Exercise requirements → If a line of the records contains the string "congruence", copy it out.

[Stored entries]

* * * * * * * * *

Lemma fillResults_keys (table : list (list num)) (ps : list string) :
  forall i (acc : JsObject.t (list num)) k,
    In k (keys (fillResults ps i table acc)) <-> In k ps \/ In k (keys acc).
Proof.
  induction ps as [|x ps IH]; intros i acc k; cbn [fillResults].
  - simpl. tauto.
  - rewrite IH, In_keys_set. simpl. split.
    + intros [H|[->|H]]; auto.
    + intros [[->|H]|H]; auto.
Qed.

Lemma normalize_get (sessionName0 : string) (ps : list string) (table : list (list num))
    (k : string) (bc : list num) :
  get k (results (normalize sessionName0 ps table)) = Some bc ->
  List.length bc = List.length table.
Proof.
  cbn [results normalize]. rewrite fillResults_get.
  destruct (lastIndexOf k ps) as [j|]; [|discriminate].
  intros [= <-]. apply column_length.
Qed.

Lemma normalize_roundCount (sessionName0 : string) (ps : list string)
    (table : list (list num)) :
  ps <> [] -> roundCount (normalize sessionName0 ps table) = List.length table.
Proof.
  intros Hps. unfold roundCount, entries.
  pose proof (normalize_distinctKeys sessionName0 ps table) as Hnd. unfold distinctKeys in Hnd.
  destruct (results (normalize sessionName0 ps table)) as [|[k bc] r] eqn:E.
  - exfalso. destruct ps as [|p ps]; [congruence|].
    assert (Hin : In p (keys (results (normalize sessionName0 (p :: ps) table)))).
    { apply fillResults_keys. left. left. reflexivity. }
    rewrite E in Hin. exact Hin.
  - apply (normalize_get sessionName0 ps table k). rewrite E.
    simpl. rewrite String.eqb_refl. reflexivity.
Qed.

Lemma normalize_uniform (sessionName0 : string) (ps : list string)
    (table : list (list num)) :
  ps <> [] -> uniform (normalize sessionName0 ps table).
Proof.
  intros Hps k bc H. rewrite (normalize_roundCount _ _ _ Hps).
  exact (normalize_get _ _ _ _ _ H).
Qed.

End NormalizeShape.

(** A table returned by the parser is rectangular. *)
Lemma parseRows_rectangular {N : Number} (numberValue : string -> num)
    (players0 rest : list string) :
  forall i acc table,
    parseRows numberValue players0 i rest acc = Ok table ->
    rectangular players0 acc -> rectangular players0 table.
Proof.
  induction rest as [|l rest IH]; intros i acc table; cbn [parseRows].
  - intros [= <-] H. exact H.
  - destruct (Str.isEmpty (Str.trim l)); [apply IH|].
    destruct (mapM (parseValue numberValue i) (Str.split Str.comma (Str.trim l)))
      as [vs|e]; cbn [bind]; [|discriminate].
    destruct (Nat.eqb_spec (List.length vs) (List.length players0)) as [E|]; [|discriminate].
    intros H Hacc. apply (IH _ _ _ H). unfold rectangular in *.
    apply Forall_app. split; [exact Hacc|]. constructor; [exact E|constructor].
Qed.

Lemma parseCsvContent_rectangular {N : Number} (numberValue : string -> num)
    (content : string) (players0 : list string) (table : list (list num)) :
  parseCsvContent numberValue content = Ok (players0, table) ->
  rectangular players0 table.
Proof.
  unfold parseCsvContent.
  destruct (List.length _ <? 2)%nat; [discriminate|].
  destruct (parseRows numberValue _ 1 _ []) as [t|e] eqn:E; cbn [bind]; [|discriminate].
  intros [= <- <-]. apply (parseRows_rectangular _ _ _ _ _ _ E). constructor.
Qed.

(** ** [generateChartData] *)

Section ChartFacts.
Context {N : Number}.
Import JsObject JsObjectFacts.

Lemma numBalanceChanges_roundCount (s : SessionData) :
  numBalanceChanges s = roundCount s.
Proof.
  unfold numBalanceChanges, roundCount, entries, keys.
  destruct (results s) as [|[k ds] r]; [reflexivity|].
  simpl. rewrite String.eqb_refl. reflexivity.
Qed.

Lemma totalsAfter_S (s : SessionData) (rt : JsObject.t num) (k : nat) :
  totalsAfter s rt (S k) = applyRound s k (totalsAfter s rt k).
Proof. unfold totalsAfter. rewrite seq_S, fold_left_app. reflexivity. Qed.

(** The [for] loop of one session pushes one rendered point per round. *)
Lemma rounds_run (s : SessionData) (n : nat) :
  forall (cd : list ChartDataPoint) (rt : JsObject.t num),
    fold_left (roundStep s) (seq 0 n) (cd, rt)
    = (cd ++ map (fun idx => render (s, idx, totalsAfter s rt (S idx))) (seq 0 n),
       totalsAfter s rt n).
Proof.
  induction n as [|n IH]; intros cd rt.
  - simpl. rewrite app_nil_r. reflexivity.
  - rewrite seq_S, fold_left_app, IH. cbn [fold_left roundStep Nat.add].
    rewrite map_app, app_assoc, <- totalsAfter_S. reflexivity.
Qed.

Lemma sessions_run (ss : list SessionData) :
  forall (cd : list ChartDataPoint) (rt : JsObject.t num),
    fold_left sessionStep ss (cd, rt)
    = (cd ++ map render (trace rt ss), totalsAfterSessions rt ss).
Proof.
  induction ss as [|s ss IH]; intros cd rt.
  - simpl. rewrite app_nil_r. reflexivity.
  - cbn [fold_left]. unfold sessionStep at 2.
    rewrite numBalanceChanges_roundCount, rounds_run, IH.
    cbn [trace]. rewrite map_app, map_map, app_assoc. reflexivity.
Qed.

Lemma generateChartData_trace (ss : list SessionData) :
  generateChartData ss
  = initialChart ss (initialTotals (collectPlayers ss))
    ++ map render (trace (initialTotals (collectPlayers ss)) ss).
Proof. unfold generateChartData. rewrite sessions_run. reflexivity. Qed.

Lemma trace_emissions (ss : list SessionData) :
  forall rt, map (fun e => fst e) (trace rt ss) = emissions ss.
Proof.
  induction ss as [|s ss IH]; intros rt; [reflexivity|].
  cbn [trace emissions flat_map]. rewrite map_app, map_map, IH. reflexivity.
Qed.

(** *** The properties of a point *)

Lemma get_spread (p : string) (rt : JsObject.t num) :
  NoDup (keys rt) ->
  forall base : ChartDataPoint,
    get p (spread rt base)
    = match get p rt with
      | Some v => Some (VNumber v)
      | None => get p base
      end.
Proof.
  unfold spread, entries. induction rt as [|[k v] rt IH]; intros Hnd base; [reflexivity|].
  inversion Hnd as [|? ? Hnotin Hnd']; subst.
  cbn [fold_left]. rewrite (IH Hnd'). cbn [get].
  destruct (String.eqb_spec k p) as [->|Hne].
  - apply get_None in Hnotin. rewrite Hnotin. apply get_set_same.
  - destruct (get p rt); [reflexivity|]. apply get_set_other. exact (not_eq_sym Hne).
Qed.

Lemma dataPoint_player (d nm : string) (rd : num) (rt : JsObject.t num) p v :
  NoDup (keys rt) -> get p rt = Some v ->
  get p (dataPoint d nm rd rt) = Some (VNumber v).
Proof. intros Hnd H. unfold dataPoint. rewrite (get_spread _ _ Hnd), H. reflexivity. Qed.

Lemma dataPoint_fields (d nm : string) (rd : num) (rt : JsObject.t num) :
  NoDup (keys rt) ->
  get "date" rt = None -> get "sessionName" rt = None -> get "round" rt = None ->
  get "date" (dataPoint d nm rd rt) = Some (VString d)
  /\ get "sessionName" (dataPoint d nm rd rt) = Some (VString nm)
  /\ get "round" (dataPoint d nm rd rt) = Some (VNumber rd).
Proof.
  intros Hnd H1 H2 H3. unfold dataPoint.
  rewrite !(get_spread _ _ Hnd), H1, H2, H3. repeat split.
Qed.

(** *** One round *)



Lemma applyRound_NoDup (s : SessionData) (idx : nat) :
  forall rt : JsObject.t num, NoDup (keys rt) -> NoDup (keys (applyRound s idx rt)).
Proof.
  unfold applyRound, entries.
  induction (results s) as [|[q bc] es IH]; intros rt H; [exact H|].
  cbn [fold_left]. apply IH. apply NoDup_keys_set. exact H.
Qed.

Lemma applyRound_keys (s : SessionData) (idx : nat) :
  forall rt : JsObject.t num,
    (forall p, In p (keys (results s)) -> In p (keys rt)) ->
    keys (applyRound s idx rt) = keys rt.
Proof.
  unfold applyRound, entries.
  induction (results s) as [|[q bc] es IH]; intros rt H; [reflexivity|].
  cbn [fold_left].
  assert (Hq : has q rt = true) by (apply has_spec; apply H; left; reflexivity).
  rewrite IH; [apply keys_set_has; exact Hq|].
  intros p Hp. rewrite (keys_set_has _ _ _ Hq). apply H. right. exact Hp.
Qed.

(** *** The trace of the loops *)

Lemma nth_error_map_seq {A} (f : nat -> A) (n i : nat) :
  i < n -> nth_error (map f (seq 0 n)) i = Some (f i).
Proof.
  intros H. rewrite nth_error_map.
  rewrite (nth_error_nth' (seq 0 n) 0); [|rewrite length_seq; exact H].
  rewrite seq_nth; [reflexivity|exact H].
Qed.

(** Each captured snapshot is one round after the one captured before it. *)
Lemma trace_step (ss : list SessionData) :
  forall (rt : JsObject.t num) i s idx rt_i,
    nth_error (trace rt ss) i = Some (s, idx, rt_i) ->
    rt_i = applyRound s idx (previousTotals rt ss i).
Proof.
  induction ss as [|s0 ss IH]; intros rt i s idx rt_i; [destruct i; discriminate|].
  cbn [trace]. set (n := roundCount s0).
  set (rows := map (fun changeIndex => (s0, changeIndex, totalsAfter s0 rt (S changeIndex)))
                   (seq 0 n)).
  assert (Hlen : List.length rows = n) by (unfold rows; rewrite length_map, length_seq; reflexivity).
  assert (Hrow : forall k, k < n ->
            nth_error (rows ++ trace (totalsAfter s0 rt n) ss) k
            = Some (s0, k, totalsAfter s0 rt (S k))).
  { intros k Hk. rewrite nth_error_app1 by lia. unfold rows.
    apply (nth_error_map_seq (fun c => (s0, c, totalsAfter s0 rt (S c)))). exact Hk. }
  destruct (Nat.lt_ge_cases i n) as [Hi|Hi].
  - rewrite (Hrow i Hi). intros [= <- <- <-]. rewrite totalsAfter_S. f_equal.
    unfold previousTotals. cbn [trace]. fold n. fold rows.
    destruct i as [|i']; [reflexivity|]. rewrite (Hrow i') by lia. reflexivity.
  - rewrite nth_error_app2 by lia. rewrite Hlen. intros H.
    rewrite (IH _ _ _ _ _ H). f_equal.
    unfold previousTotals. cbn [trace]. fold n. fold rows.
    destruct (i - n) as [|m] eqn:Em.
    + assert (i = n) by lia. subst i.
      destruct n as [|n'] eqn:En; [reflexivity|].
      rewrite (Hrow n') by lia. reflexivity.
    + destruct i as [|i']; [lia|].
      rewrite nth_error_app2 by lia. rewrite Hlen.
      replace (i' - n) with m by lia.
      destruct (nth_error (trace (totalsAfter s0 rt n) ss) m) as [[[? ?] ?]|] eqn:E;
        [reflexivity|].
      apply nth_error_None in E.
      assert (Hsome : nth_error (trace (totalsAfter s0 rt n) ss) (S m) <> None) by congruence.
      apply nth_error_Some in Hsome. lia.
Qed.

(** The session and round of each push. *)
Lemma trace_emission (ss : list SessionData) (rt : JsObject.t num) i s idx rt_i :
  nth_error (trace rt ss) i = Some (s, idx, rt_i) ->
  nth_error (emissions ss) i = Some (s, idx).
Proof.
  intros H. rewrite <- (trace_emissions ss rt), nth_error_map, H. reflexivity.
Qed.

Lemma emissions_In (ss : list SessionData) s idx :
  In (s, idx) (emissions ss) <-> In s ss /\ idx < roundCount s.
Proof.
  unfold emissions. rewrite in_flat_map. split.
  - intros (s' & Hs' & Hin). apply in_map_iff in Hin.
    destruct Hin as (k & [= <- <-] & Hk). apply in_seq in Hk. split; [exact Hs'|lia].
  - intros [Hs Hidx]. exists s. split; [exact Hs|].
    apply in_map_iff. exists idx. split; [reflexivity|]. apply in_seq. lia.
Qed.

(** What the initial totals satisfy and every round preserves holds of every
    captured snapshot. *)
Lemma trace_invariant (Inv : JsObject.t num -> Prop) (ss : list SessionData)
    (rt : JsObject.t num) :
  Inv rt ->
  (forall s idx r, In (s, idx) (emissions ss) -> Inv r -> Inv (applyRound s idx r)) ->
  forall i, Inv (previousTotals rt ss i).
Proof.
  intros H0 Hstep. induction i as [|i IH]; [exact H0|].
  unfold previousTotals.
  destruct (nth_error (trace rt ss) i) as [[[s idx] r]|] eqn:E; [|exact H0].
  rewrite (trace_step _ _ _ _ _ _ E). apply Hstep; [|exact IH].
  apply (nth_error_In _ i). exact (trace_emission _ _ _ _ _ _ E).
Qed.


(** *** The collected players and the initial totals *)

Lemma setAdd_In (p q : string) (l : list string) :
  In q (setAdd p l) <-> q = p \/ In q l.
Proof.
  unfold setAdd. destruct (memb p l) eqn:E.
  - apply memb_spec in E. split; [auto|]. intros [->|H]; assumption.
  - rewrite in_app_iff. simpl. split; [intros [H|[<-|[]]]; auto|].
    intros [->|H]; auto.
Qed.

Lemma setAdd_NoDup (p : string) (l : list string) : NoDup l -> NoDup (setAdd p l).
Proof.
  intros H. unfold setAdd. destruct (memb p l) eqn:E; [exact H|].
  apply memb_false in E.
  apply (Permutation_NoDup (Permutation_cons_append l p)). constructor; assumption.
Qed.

* * * * * * * * *

Solution for this task →
  - exfalso. destruct ps as [|p ps]; [congruence|].
      assert (Hsome : nth_error (trace (totalsAfter s0 rt n) ss) (S m) <> None) by congruence.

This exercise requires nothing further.